Nepheli:tmp ken$ tiffutil -info /tmp/output.tiff 
Directory at 0x1200
  Image Width: 842 Image Length: 562
  Bits/Sample: 1
  Sample Format: unsigned integer
  Compression Scheme: CCITT Group 4 facsimile encoding
  Photometric Interpretation: "min-is-black"
  Orientation: row 0 top, col 0 lhs
  Samples/Pixel: 1
  Number of Strips: 1
  Planar Configuration: Not planar
1
votes

ImageMagick can convert from and to almost any image format. As it is open source you can go and read the source code to find the answer to your question.

You can even use the ImageMagick API in you app if you use C++.

Edit:
If you can get the data from CGImage in any format (and it sounded like you can) you can use ImageMagick to convert it from whatever the format is that you get from CGImage to any other format supported by ImageMagick (your desired TIFF format).

Edit: Technical Q&A QA1509 Getting the pixel data from a CGImage object states:

On Mac OS X 10.5 or later, a new call has been added that allows you to obtain the actual pixel data from a CGImage object. This call, CGDataProviderCopyData, returns a CFData object that contains the pixel data from the image in question.

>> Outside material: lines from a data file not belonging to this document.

(** The validated user, or the message of the [ValidationError]. *)
Definition LoginSerializer_validate (username password : string)
  : User.t + string :=
  if truthy username && truthy password then
    match authenticate username password with
    | Some user =>
        if User.is_active user then inl user
        else inr "User account is disabled."
    | None => inr "Unable to log in with provided credentials."
    end
  else inr "Must include 'username' and 'password'.".

(** What [login_view] answers: the user with a token pair, or the errors. *)
Inductive login_body : Type :=
| LoggedIn (user : User.t) (tokens : Tokens)
| LoginErrors (non_field_error : option string).

Definition login_view (payload : Payload) : login_body * Z :=
  match run_fields payload with
  | None => (LoginErrors None, 400)
  | Some (username, password) =>
      match LoginSerializer_validate username password with
      | inl user => (LoggedIn user (for_user user), 200)
      | inr msg => (LoginErrors (Some msg), 400)
      end
  end.
End Login.

(* ================================================================== *)
(** ** Notions for the further properties *)

(** Each user has at most one profile of each kind ([OneToOneField]). *)
Definition one_profile_per_user (db : DB) : Prop :=
  NoDup (map Student.user (students db))
  /\ NoDup (map Teacher.user (teachers db))
  /\ NoDup (map Parent.user (parents db)).

(** No two stored attendance rows share (student, date). *)
Definition attendance_key (a : Attendance.t) : Z * Z :=
  (Attendance.student (Attendance.data a), Attendance.date (Attendance.data a)).

Definition attendances_unique (db : DB) : Prop :=
  NoDup (map attendance_key (attendances db)).

(** A small message table over the users of [Sample.school]. *)
Module Mailbox.
Definition mk_message (k sender receiver : Z) (subject : string) : Message.t :=
  {| Message.id := k;
     Message.data :=
       {| Message.sender := sender; Message.receiver := receiver;
          Message.subject := subject; Message.content := "";
          Message.is_read := false |};
     Message.sent_date := 5 |}.

Definition mk_notification (k user : Z) : Notification.t :=
  {| Notification.id := k; Notification.user := user;
     Notification.title := "Reminder"; Notification.message := "";
     Notification.notification_type := "fee";
     Notification.created_date := 5; Notification.is_read := false;
     Notification.sent_via_email := false; Notification.sent_via_sms := false |}.

Definition messages : list Message.t :=
  [mk_message 1 2 4 "Homework"; mk_message 2 6 2 "Absence";
   mk_message 3 3 5 "Quiz"].

Definition notifications : list Notification.t :=
  [mk_notification 1 4; mk_notification 2 6; mk_notification 3 4].

Definition draft (sender receiver : Z) : Message.fields :=
  {| Message.sender := sender; Message.receiver := receiver;
     Message.subject := "Meeting"; Message.content := "";
     Message.is_read := false |}.

Definition notice (audience : string) (is_active : bool) : AnnouncementFields.t :=
  {| AnnouncementFields.title := "Sports day"; AnnouncementFields.content := "";
     AnnouncementFields.created_by := 1;
     AnnouncementFields.target_audience := audience;
     AnnouncementFields.is_active := is_active |}.
End Mailbox.

(* ================================================================== *)
(** * Properties *)

(** ** Querysets and exceptions *)

Lemma filter_nil_of_existsb {A : Type} (p : A -> bool) (l : list A) :
  existsb p l = false -> List.filter p l = [].
Proof.
  induction l as [|x l IH]; simpl; [reflexivity|].
  destruct (p x); simpl; [discriminate|exact IH].
Qed.

Lemma filter_and {A : Type} (p q : A -> bool) (l : list A) :
  List.filter (fun x => p x && q x) l = List.filter q (List.filter p l).
Proof.
  induction l as [|x l IH]; simpl; [reflexivity|].
  destruct (p x); simpl; [destruct (q x)|]; now rewrite IH.
Qed.

Lemma get_missing {A : Type} (m : model) (p : A -> bool) (qs : list A) :
  existsb p qs = false -> QuerySet.get m p qs = Raise (DoesNotExist m).
Proof.
  intros H. unfold QuerySet.get. now rewrite (filter_nil_of_existsb p qs H).
Qed.

Lemma get_found {A : Type} (m : model) (p : A -> bool) (qs : list A) (r : A) :
  QuerySet.get m p qs = Ok r -> In r qs /\ p r = true.
Proof.
  unfold QuerySet.get. intros H.
  destruct (List.filter p qs) as [|x [|y l]] eqn:E; try discriminate.
  injection H as ->. apply filter_In. rewrite E. now left.
Qed.

Lemma has_pk_of_In {A : Type} (pk : A -> Z) (r : A) (rows : list A) :
  In r rows -> has_pk pk (pk r) rows = true.
Proof.
  intros H. unfold has_pk. apply existsb_exists. exists r.
  split; [exact H|apply Z.eqb_refl].
Qed.

Lemma role_is_not (user : User.t) (r : string) :
  String.eqb (User.role user) r = false <-> User.role user <> r.
Proof. apply String.eqb_neq. Qed.

(** ** Attendance percentage *)

Lemma count_attendance (db : DB) (student : Student.t) :
  QuerySet.count
    (QuerySet.filter
       (fun a => Attendance.student (Attendance.data a) =? Student.id student)
       (attendances db))
  = Z.of_nat (List.length (attendance_of db student)).
Proof. reflexivity. Qed.

Lemma count_present (db : DB) (student : Student.t) :
  QuerySet.count
    (QuerySet.filter
       (fun a => (Attendance.student (Attendance.data a) =? Student.id student)
                 && String.eqb (Attendance.status (Attendance.data a)) "present")
       (attendances db))
  = Z.of_nat (List.length (List.filter is_present (attendance_of db student))).
Proof.
  unfold QuerySet.count, QuerySet.filter, attendance_of.
  now rewrite filter_and.
Qed.

(** The function computes what the specification words. *)
Lemma calculate_attendance_percentage_refines (db : DB) (student : Student.t) :
  calculate_attendance_percentage db student
  = attendance_percentage_spec db student.
Proof.
  unfold calculate_attendance_percentage, attendance_percentage_spec.
  rewrite count_attendance, count_present.
  destruct (List.length (attendance_of db student)) as [|n] eqn:E.
  - reflexivity.
  - replace (Z.of_nat (S n) =? 0) with false; [reflexivity|].
    symmetry. apply Z.eqb_neq. lia.
Qed.

Lemma In_upto (n : nat) (z : Z) : 0 <= z < Z.of_nat n -> In z (upto n).
Proof.
  intros H. unfold upto. apply in_map_iff. exists (Z.to_nat z).
  split; [lia|]. apply in_seq. lia.
Qed.

Lemma float_eqb_eq (x y : Py.float) : Py.float_eqb x y = true -> x = y.
Proof.
  destruct x as [a|a| |a m e], y as [b|b| |b m' e']; simpl; try discriminate.
  - intros H. apply Bool.eqb_prop in H. now subst.
  - intros H. apply Bool.eqb_prop in H. now subst.
  - reflexivity.
  - intros H. apply andb_prop in H as [H He]. apply andb_prop in H as [Hs Hm].
    apply Bool.eqb_prop in Hs. apply Pos.eqb_eq in Hm. apply Z.eqb_eq in He.
    now subst.
Qed.
(** The window knows the file at [video_path] by its properties. *)
Definition knows_file (fs : string -> option V1_2.VideoFile) (m : V1_2.MainWindow) : Prop :=
  match V1_2.video_path m with
  | Some path =>
      V1_2.crop_btn m = true /\
      exists f, fs path = Some f /\
                V1_2.frame_count m = V1_2.vf_frame_count f /\
                V1_2.fps m = V1_2.vf_fps f /\
                V1_2.orig_w m = V1_2.vf_width f /\
                V1_2.orig_h m = V1_2.vf_height f
  | None => V1_2.crop_btn m = false /\ V1_2.cap m = None /\ V1_2.current_frame m = None
  end.

Record window_ok (fs : string -> option V1_2.VideoFile) (a : V1_2.App) : Prop :=
  mk_window_ok
    { wo_files : V1_2.files a = fs;
      wo_display : display_current (V1_2.video_widget (V1_2.self a));
      wo_picture : V1_2.original_pixmap (V1_2.video_widget (V1_2.self a))
                   = option_map pixmap_of_frame (V1_2.current_frame (V1_2.self a));
      wo_buttons : V1_2.clear_btn (V1_2.self a) = V1_2.crop_btn (V1_2.self a);
      wo_file : knows_file fs (V1_2.self a);
      wo_cap : forall c, V1_2.cap (V1_2.self a) = Some c ->
                         V1_2.cap_opened c = true /\
                         exists path, V1_2.video_path (V1_2.self a) = Some path /\
                                      V1_2.cap_file c = fs path }.

(** The sizes a session meets stay below [2^500]. *)
Definition action_fits (act : V1_2.Action) : Prop :=
  match act with
  | V1_2.Resize w h => Magnitude.fits 500 w /\ Magnitude.fits 500 h
  | _ => True
  end.

(** Any action but a press of the left mouse button. *)
Definition no_left_press (act : V1_2.Action) : Prop :=
  match act with
  | V1_2.MousePress e => is_left (button e) = false
  | _ => True
  end.

Definition files_fit (fs : string -> option V1_2.VideoFile) : Prop :=
  forall path f, fs path = Some f ->
    Magnitude.fits 500 (V1_2.vf_width f) /\ Magnitude.fits 500 (V1_2.vf_height f).

End Reach.

(** ** Version 1.2: what is painted and what the selection label says *)

Module V1_2_view.
Import Py Qt Gui.
Local Open Scope py_scope.

(** The pens of [paintEvent]: the dashed grey frame of the video
    rectangle, the green rectangle of a drag in progress, the red one of
    a finished selection, the dashed yellow one over a selection that is
    not wholly on the video. *)
Inductive pen : Type := FramePen | DragPen | SelectionPen | OutsidePen.
(** * Understanding PyTorch: linear regression by gradient descent

    A shallow embedding of the notebooks' code:
    - notebook 1 (NumPy): data generation, shuffled 80/20 split and the
      full-batch gradient-descent loop with hand-written gradients;
    - notebook 2 (tensors and autograd): the same loop with
      [loss.backward()], in-place updates under [no_grad] and [grad.zero_()];
    - notebook 5 (Dataset / DataLoader): [CustomDataset], [TensorDataset],
      [DataLoader], [random_split] and the training loop with validation.

    Arithmetic.  The arrays hold float64 (NumPy) or float32 (torch) numbers.
    They are modelled by real numbers: every statement below is about the
    exact arithmetic the floating-point code approximates, except where
    the rounding itself is the point; for that, [Float64GD] reads the
    NumPy loop in binary64.  A column array of shape (n, 1) is a [list R];
    the parameters [a] and [b], arrays of shape (1,), are single reals,
    broadcast against the columns. *)

From Stdlib Require Import Reals Lra List Arith Lia ZArith Permutation Bool.
From Stdlib Require Import Floats Uint63.
Import ListNotations.

Open Scope R_scope.
(** * Wire codec and envelope framer of opencode-cursor-auth

    A shallow embedding of the hand-rolled protobuf helpers and of the
    Connect-envelope reassembly loop found in the repository's scripts:

    - the interaction-query test script (varint codec with BigInt,
      [parseProtoFields], the frame reassembly loop of [main]);
    - [scripts/debug-message-comparison.ts] (the two encodings of the
      conversation-state field);
    - the tool-encoding debug script (varint decoder on Numbers,
      [encodeProtobufValue]);
    - [scripts/fetch-models.ts] (the 5-byte frame header).

    A [Uint8Array] is a [list Z] whose elements are meant to lie in
    [0, 256); a BigInt is a [Z]; a JavaScript Number holding an integer is
    a [Z], with the 32-bit wrap-around of the bit operators written out. *)

From Stdlib Require Import ZArith List Lia Bool String Ascii Sorted.
From Equations Require Import Equations.
Import ListNotations.
Local Open Scope Z_scope.
#[local] Set Warnings "-register-all".

(** ** JavaScript primitives used by the scripts *)

Module JS.

(** [ToInt32]: the signed 32-bit value every bit operator works on. *)
Definition toInt32 (z : Z) : Z := (z + 2 ^ 31) mod 2 ^ 32 - 2 ^ 31.

(** Storing a Number into a [Uint8Array] keeps it modulo 256. *)
Definition toUint8 (z : Z) : Z := z mod 256.

(** [a << s] on Numbers: the shift count is taken modulo 32. *)
Definition shl (a s : Z) : Z := toInt32 (Z.shiftl (toInt32 a) (s mod 32)).

(** [a >> s] on Numbers (sign-propagating). *)
Definition shr (a s : Z) : Z := Z.shiftr (toInt32 a) (s mod 32).

(** [a | b] and [a & b] on Numbers. *)
Definition or (a b : Z) : Z := Z.lor (toInt32 a) (toInt32 b).
Definition and (a b : Z) : Z := Z.land (toInt32 a) (toInt32 b).

(** [arr.length]. *)
Definition len {A} (arr : list A) : Z := Z.of_nat (List.length arr).

(** [arr[i]]: [None] stands for [undefined]. *)
Definition get (arr : list Z) (i : Z) : option Z :=
  if i <? 0 then None else nth_error arr (Z.to_nat i).

(** An [undefined] operand of a bit operator counts as 0; this is also
    what [x ?? 0] gives. *)
Definition orZero (x : option Z) : Z :=
  match x with Some v => v | None => 0 end.

(** The relative index that [slice] computes from an argument. *)
Definition relIndex (n i : Z) : Z :=
  if i <? 0 then Z.max (n + i) 0 else Z.min i n.

(** [arr.slice(start, end)], negative arguments counting from the end. *)
Definition slice {A} (arr : list A) (start stop : Z) : list A :=
  let k := relIndex (len arr) start in
  let final := relIndex (len arr) stop in
  firstn (Z.to_nat (final - k)) (skipn (Z.to_nat k) arr).

(** [arr.slice(start)]. *)
Definition sliceFrom {A} (arr : list A) (start : Z) : list A :=
  slice arr start (len arr).

End JS.

(** ** Varints on BigInt values (interaction-query script) *)

(** [encodeVarint]: the loop [while (v > 127n) { push; v >>= 7n }] and
    the last push, filling the array [bytes] of Numbers. *)
Equations? encodeVarint_bytes (v : Z) : list Z by wf (Z.to_nat v) lt :=
  encodeVarint_bytes v with Z_gt_dec v 127 => {
    | left _ => JS.or (Z.land v 127) 128 :: encodeVarint_bytes (Z.shiftr v 7)
    | right _ => [v] }.
Proof.
  rewrite Z.shiftr_div_pow2 by lia.
  assert (v / 2 ^ 7 < v) by (apply Z.div_lt; lia).
  assert (0 <= v / 2 ^ 7) by (apply Z.div_pos; lia).
  lia.
Qed.

(** [return new Uint8Array(bytes)]. *)
Definition encodeVarint (v : Z) : list Z :=
  map JS.toUint8 (encodeVarint_bytes v).

(** The body of the [while] loop of [decodeVarint], run over the bytes
    from [offset + bytesRead] to the end of the array. *)
Fixpoint decodeVarint_loop (bytes : list Z) (value shift bytesRead : Z)
  : Z * Z :=
  match bytes with
  | [] => (value, bytesRead)
  | byte :: rest =>
      let value := Z.lor value (Z.shiftl (JS.and byte 127) shift) in
      let bytesRead := bytesRead + 1 in
      if JS.and byte 128 =? 0 then (value, bytesRead)
      else decodeVarint_loop rest value (shift + 7) bytesRead
  end.

(** [decodeVarint(data, offset)] returns [{ value, bytesRead }].  With a
    negative offset the first read is [undefined] and the loop breaks at
    once. *)
Definition decodeVarint (data : list Z) (offset : Z) : Z * Z :=
  if offset <? 0 then (0, 0)
  else decodeVarint_loop (skipn (Z.to_nat offset) data) 0 0 0.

Once you have the pixel data you can use ImageMagick to convert it.

1
votes

NSBitmapImageRep claims to be able to generate a CCITT FAX Group 4 compressed TIFF. So something like this might do the trick (untested):

CFDataRef tiffFaxG4DataForCGImage(CGImageRef cgImage) {
  NSBitmapImageRep *imageRep =
      [[[NSBitmapImageRep alloc] initWithCGImage:cgImage] autorelease];
  NSData *tiffData =
      [imageRep TIFFRepresentationUsingCompression:NSTIFFCompressionCCITTFAX4
                                            factor:0.0f];
  return (CFDataRef) tiffData;
}

This function should return the data you seek.